Wednesday, April 23, 2008

Back Up


The importance of backing up digital files was recognized from the earliest days of "mechanization" and "business information systems". The growth of digital photography brings this need to all of us. Today, losing digital files often means the loss of thousands of images. In spite of this, many of us skip backing up files, or do it in a haphazard fashion because of the time involved and the nuisance of tracking various versions of back ups.


For those of us using a Mac computer with "Leopard", Apple's latest iteration of OS X, the back up process has been streamlined and simplified. A program called "Time Machine" automatically backs up all changed files every hour. A clever structure of file pointers gives the impression of complete hourly back ups yet unchanged files are never copied a second time. There is no need to choose which files are saved, or when. And because the saved files are neither compressed nor stored in increments, they can be individually read, searched, and restored at any time.

A recent complement to this program is "Time Capsule", a combination of a wireless base station and large capacity hard-drive. When it is time to backup, the Time Machine program calls up the external hard drive, mounts it, and backs up all changed files. It then dismounts the drive which settles back to wait for the next back up or search for an old file. The Time Capsule, being wireless, can be safely tucked away in another room out of site from the computer.

A second copy of critical files can be saved to another hard drive to be stored in a separate location, or saved to a remote secure server on the web. This protects against catastrophic loss from fire, theft, or other damage. What was a chore on my old Windows systems is now a "piece of cake" thanks to Apple's customer oriented approach to computing.

Sunday, April 13, 2008

Images

When the PHSC was formed 34 years ago, it was very much a camera collector group. Twenty years later, images were of interest to some 15% of our members. Today, that interest has increased along with interest in history and processes. Photography's transition from silver to digital has both increased the number of film cameras and accessories being discarded and reduced interest in film cameras - other than high end brands. At the same time, image interest and value have sky-rocketed.

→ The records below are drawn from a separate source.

Lemma updateBlobOnceResp_spec fuel fl G b id err : Inv None fl G b → idle G → fl !! id = Some KUpdate →
  enough_fuel fuel b →
  ∃ b' fl' G', updateBlobOnceResp fuel err id b = Ret b' ∧ Inv None fl' G' b' ∧ idle G' ∧
    emitted (delete id fl) fl' b b'.
Proof.
  intros HI Hidle Hfl Hfuel. pose proof Hfl as Hid. apply (inv_flight _ _ _ _ HI) in Hid.
  destruct (inv_chain _ _ _ _ HI id Hid) as (k & ids & Hk & Hch & Hnd & Hids).
  destruct (inv_sub _ _ _ _ HI _ _ Hid) as (k0 & Hk0 & _ & Hsub). rewrite Hk in Hk0. injection Hk0 as <-.
  destruct (BlockTask.isRead k) eqn:Hrd; [by destruct Hsub as (_ & ? & _)|]. clear Hsub.
  destruct (flight_sector _ _ _ _ _ _ HI Hfl Hk Hrd) as (Hs0 & o & x & Hsec & Ho & Hx & Hmax).
  specialize (Hmax eq_refl). pose proof (inv_env _ _ _ _ HI) as (_ & _ & Hm).
  unfold updateBlobOnceResp. destruct id as [h s]. simpl in *.
  rewrite decide_False by (intros Hn; apply Hn; rewrite <-(inv_dom _ _ _ _ HI); apply elem_of_dom; eauto).
  assert (get_task h b = Ret k) as -> by (unfold get_task; by rewrite Hk).
  unfold BlockTask.getOffset_seq, BlockTask.getBuffer. rewrite bind_Ret, Ho, bind_Ret, Hx, bind_Ret.
  set (id := (h, s)) in *. set (G1 := <[id := Held]> (mark Held ids G)).
  pose proof (Inv_take _ _ _ _ _ _ ids HI Hid Hsec Hids) as HI1. fold G1 in HI1.
  assert (id ∉ ids) as Hni by (intros ?%Hids; congruence).
  assert (holds G1 (λ x, x ∈ ids ++ [id])) as HH1.
  { intros y. unfold G1. rewrite elem_of_app, list_elem_of_singleton.
    destruct (decide (y = id)) as [->|]; [rewrite lookup_insert_eq; naive_solver|].
    rewrite lookup_insert_ne, lookup_mark by done. case_decide; [naive_solver|]. rewrite (Hidle y). naive_solver. }
  destruct (drainUpdateChain_spec fuel o (delete id fl) (λ y, y ∈ ids ++ [id]) G1 b (Some x) None err)
    as (b2 & fl2 & G2 & -> & HI2 & HH2 & Hem2 & Hch2 & _); try done.
  { intros y. rewrite (HH1 y). naive_solver. }
  { unfold buf_ok. destruct x; simpl; [unfold blen in Hmax; simpl in Hmax; lia|done]. }
  { by apply Hfuel. }
  rewrite bind_Ret. assert (G2 !! id = Some Held) as Hid2 by (apply HH2; set_solver).
  destruct (inv_sub _ _ _ _ HI2 _ _ Hid2) as (k2 & Hk2 & _). simpl in Hk2. unfold get_task. rewrite Hk2, bind_Ret.
  specialize (Hch2 id k k2 ltac:(set_solver) Hk Hk2). simpl in Hch2.
  assert (∃ c, BlockTask.getChain s k2 = (BlockTask.with_chains c k2, ids.*1) ∧
    ∀ s', s' ≠ s → c !! s' = BlockTask.chained_responses k2 !! s') as (c & -> & Hc).
  { unfold BlockTask.getChain. rewrite Hch2. destruct (BlockTask.chained_responses k !! s) as [l|]; simpl in Hch; rewrite <-Hch.
    - eexists. split; [done|]. intros s' Hs'. by rewrite lookup_insert_ne.
    - exists (BlockTask.chained_responses k2). split; [|done]. by destruct k2. }
  assert (Inv None fl2 G2 (set_task h (BlockTask.with_chains c k2) b2)) as HI3.
  { apply Inv_set_chains; [done|done|]. intros s' Hs'. apply Hc. intros ->. fold id in Hs'. congruence. }
  destruct (foldM_done fl2 err ids G2 _ HI3 Hnd) as (b4 & G4 & -> & HI4 & Hf4 & HG4).
  { intros y Hy. apply HH2. set_solver. }
  rewrite bind_Ret. destruct (write_done_spec None fl2 G4 b4 id err HI4) as (b5 & E5 & HI5 & Hf5 & _).
  { rewrite HG4, decide_False by done. done. }
  exists b5, fl2, (delete id G4). split; [exact E5|]. split; [done|]. split.
  - intros y. rewrite lookup_delete_Some, HG4. case_decide; [naive_solver|]. rewrite (HH2 y). set_solver.
  - eapply emitted_trans; [exact Hem2|]. eapply emitted_trans; [|by apply emitted_frame].
    eapply emitted_trans; [|by apply emitted_frame]. split; [exists []; by rewrite app_nil_r|].
    intros Hb. apply busy_set_task; [done|]. exact (Hb _ _ Hk2).
Qed.

Lemma pend_none G h : (∀ id pl, G !! id = Some pl → id.1 ≠ h) → pend G h = 0%nat.
Proof.
  intros Hne. unfold pend. apply map_size_empty_iff, map_empty. intros id.
  apply map_lookup_filter_None. right. intros pl Hid. simpl. by eapply Hne.
Qed.

(** A read has one sub-task, the first. *)
Lemma read_alone fl G b id pl k : Inv None fl G b → G !! id = Some pl → tasks b !! id.1 = Some k →
  BlockTask.isRead k = true → pl = InFlight KGet ∧ sized k ∧ ∀ x pl', G !! x = Some pl' → x.1 = id.1 → x = id.
Proof.
  intros HI Hid Hk Hrd.
  assert (∀ x pl', G !! x = Some pl' → x.1 = id.1 → x.2 = 0 ∧ pl' = InFlight KGet ∧ sized k) as Hx.
  { intros x pl' Hx E. destruct (inv_sub _ _ _ _ HI _ _ Hx) as (k' & Hk' & _ & Hs). rewrite E, Hk in Hk'.
    injection Hk' as <-. by rewrite Hrd in Hs. }
  destruct (Hx _ _ Hid eq_refl) as (H0 & -> & Hsane). split; [done|]. split; [done|].
  intros x pl' Hx' E. destruct (Hx _ _ Hx' E) as [H0' _]. destruct x, id; simpl in *; congruence.
Qed.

This year we will have a special section of image dealers at our spring photographica-fair. If you have an interest in old photographs, or wish to sell some, drop by our fair on May 25th. Visit our web site www.phsc.ca for details. Meantime, don't toss out those old images. They aren't making them anymore....

Monday, April 7, 2008

The Back Room Boys

Like all organizations, the PHSC depends upon a few hardy volunteers who work hard behind the scenes to give our organization a professional face. You would be surprised to learn just how small this group is - all making use of talents learned in the day to day job, or picked up after hours through classes and hobbies.

Within our small group, we have skills including photography, videography, sound system set-up, web design and administration, magazine publication, finance, business administration, writing, editing, selling, promotion, maintenance, illustration, and more - skills common to successful businesses everywhere. But for our society, this work is done gratis - for the love of photography and the history of that marvelous art and science that stormed the world in 1839 and left it changed for ever.

Our "Wet Plate Guy" logo was selected years ago by then editor, Everett Roseborough (still running his studio at the time). Ev decided our journal, Photographic Canadiana, needed a logo and C. LaPlante's little woodcut of an "Intrepid Wet-Plate Enthusiast" of the mid 1800s became part of our society as "a gentle reminder of our purpose". 

Everett would flip the image from time to time - perhaps as an inside joke. You might like to know that Everett, who turned 95 last year, took on the task of editor at an age when many people were well into retirement. His most recent article, on  pre-1930 commercial photography, was published in January of this year.